→ PROBLEM TO WORK ON
Write out the data below exactly, from its first line to the line containing "rewrite Hm', Hm.", that line included.
[[ PROVIDED RECORDS, beginning ]]
Lemma manualDrop_consistent g : consistent g -> consistent (manualDrop g).
Proof.
  intros Hc. apply (consistent_of g); [..|exact Hc];
    unfold manualDrop; simpl;
    (destruct (collide _ _); [destruct (isLocking g)|]); simpl; try done;
    by destruct Hc.
Qed.

Lemma playerRotate_piece dir g :
  tetromino (player (playerRotate dir g)) = tetromino (player g) /\
  nextPiece (playerRotate dir g) = nextPiece g /\
  bag (playerRotate dir g) = bag g /\
  (matrix (player (playerRotate dir g)) = rotate (matrix (player g)) dir /\
   rotationIndex (player (playerRotate dir g)) =
     Z.rem (rotationIndex (player g) + dir + 4) 4 \/
   matrix (player (playerRotate dir g)) =
     rotate (rotate (matrix (player g)) dir) (- dir) /\
   rotationIndex (player (playerRotate dir g)) = rotationIndex (player g)).
Proof.
  unfold playerRotate. cbv zeta. rewrite tryKicks_firstFit.
  destruct (firstFit _ _ _) as [kick|]; simpl.
  - destruct (_ && _); simpl; (split; [done|]); (split; [done|]);
      (split; [done|]); by left.
  - split; [done|]. split; [done|]. split; [done|]. by right.
Qed.

Lemma playerRotate_consistent dir g :
  dir = 1 \/ dir = -1 -> invariant g -> consistent g ->
  consistent (playerRotate dir g).
Proof.
  intros Hdir (_ & ([n Hsq] & _) & Hcat) (Hl & (k & Hk & Hr & Hm) & Hnext & Hbag).
  destruct (playerRotate_lock dir g) as (_ & _ & Hl').
  cbv zeta in Hl'.
  destruct (playerRotate_piece dir g) as (Ht & Hn & Hb & Hturn).
  split; [|split; [|split]].
  - rewrite Hl'. unfold maxLockMoves in *.
    destruct (bool_decide _ && isLocking g && (lockMoves g <? 15)) eqn:E; [|lia].
    apply andb_prop in E as [_ E%Z.ltb_lt]. lia.
  - rewrite Ht. destruct Hturn as [[Hm' Hr']|[Hm' Hr']].
    + destruct (catalogue_square _ Hcat) as [n' Hs].
      destruct (turned_rotate n' k _ dir Hs Hk Hdir) as (k' & Hk' & Hrem & Hrot).
      exists k'. split; [done|]. split.
      * by rewrite Hr', Hr.
      * by rewrite Hm', Hm.
    + exists k. split; [done|]. split; [by rewrite Hr'|].
      rewrite Hm', (rotate_back n _ dir Hsq); [done|]. lia.
  - by rewrite Hn.
  - by rewrite Hb.
Qed.

Lemma lockPiece_consistent g :
  consistent g ->
  match lockPiece g with
  | Returns g' | Throws g' => consistent g'
  | OffGrid | Diverges => True
  end.
Proof.
  intros Hc. unfold lockPiece.
  destruct (merge (grid g) (player g)) as [arena|arena|]; [| |done].
  - apply playerReset_consistent. unfold arenaSweep. simpl.
    by destruct (sweepFrom _ _).
  - done.
Qed.

Lemma playerHardDrop_consistent g :
  consistent g ->
  match playerHardDrop g with
  | Returns g' | Throws g' => consistent g'
  | OffGrid | Diverges => True
  end.
Proof.
  intros Hc. unfold playerHardDrop.
  destruct (dropLoop _ _ _ _) as [[pl' d']|] eqn:Hloop; [|done].
  destruct (dropLoop_spec _ _ _ _ _ _ Hloop) as (k & -> & _).
  apply lockPiece_consistent. by apply (consistent_of g); [destruct Hc|..].
Qed.

Lemma holdTetromino_consistent g : consistent g -> consistent (holdTetromino g).
Proof.
  intros Hc. unfold holdTetromino. destruct (_ || _); [done|].
  destruct (holdPiece g) as [held|].
  - destruct Hc as (Hl & _ & Hn & Hb).
    split; [done|]. split; [by exists 0%nat; split; [lia|]|]. done.
  - assert (H : consistent
              (playerReset (set_holdPiece (Some (tetromino (player g))) g)))
      by (by apply playerReset_consistent).
    done.
Qed.

Lemma completeClear_consistent g : consistent g -> consistent (completeClear g).
Proof. intros Hc. unfold completeClear. simpl. by destruct (_ >? _). Qed.

Lemma update_consistent time g :
  consistent g ->
  match update time g with
  | Returns g' | Throws g' => consistent g'
  | OffGrid | Diverges => True
  end.
Proof.
  intros Hc. unfold update.
  assert (H1 : consistent (set_lastTime time g)) by done.
  cbv zeta.
  destruct (GAME_STATE_eqb (state (set_lastTime time g)) PLAYING); [|exact H1].
  destruct (isAnimatingClear (set_lastTime time g)).
  - assert (H2 : consistent
              (set_clearAnimationFrame
                 (clearAnimationFrame (set_lastTime time g) + 1)
                 (set_lastTime time g))) by done.
    destruct (18 <=? _); [by apply completeClear_consistent|exact H2].
  - set (g2 := set_dropCounter _ _).
    assert (H2 : consistent g2) by done.
    set (g3 := if negb (Qle_bool (dropCounter g2) (dropInterval g2))
               then playerDrop g2 else g2).
    assert (H3 : consistent g3)
      by (unfold g3; destruct (negb _); [by apply playerDrop_consistent|done]).
    destruct (isLocking g3); [|exact H3].
    set (g4 := set_lockTimer _ _).
    assert (H4 : consistent g4) by done.
    destruct (Qle_bool lockDelay (lockTimer g4));
      [by apply lockPiece_consistent|exact H4].
Qed.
[[ PROVIDED RECORDS, end ]]
→ THE ANSWER
Lemma manualDrop_consistent g : consistent g -> consistent (manualDrop g).
Proof.
  intros Hc. apply (consistent_of g); [..|exact Hc];
    unfold manualDrop; simpl;
    (destruct (collide _ _); [destruct (isLocking g)|]); simpl; try done;
    by destruct Hc.
Qed.

Lemma playerRotate_piece dir g :
  tetromino (player (playerRotate dir g)) = tetromino (player g) /\
  nextPiece (playerRotate dir g) = nextPiece g /\
  bag (playerRotate dir g) = bag g /\
  (matrix (player (playerRotate dir g)) = rotate (matrix (player g)) dir /\
   rotationIndex (player (playerRotate dir g)) =
     Z.rem (rotationIndex (player g) + dir + 4) 4 \/
   matrix (player (playerRotate dir g)) =
     rotate (rotate (matrix (player g)) dir) (- dir) /\
   rotationIndex (player (playerRotate dir g)) = rotationIndex (player g)).
Proof.
  unfold playerRotate. cbv zeta. rewrite tryKicks_firstFit.
  destruct (firstFit _ _ _) as [kick|]; simpl.
  - destruct (_ && _); simpl; (split; [done|]); (split; [done|]);
      (split; [done|]); by left.
  - split; [done|]. split; [done|]. split; [done|]. by right.
Qed.

Lemma playerRotate_consistent dir g :
  dir = 1 \/ dir = -1 -> invariant g -> consistent g ->
  consistent (playerRotate dir g).
Proof.
  intros Hdir (_ & ([n Hsq] & _) & Hcat) (Hl & (k & Hk & Hr & Hm) & Hnext & Hbag).
  destruct (playerRotate_lock dir g) as (_ & _ & Hl').
  cbv zeta in Hl'.
  destruct (playerRotate_piece dir g) as (Ht & Hn & Hb & Hturn).
  split; [|split; [|split]].
  - rewrite Hl'. unfold maxLockMoves in *.
    destruct (bool_decide _ && isLocking g && (lockMoves g <? 15)) eqn:E; [|lia].
    apply andb_prop in E as [_ E%Z.ltb_lt]. lia.
  - rewrite Ht. destruct Hturn as [[Hm' Hr']|[Hm' Hr']].
    + destruct (catalogue_square _ Hcat) as [n' Hs].
      destruct (turned_rotate n' k _ dir Hs Hk Hdir) as (k' & Hk' & Hrem & Hrot).
      exists k'. split; [done|]. split.
      * by rewrite Hr', Hr.
      * by rewrite Hm', Hm.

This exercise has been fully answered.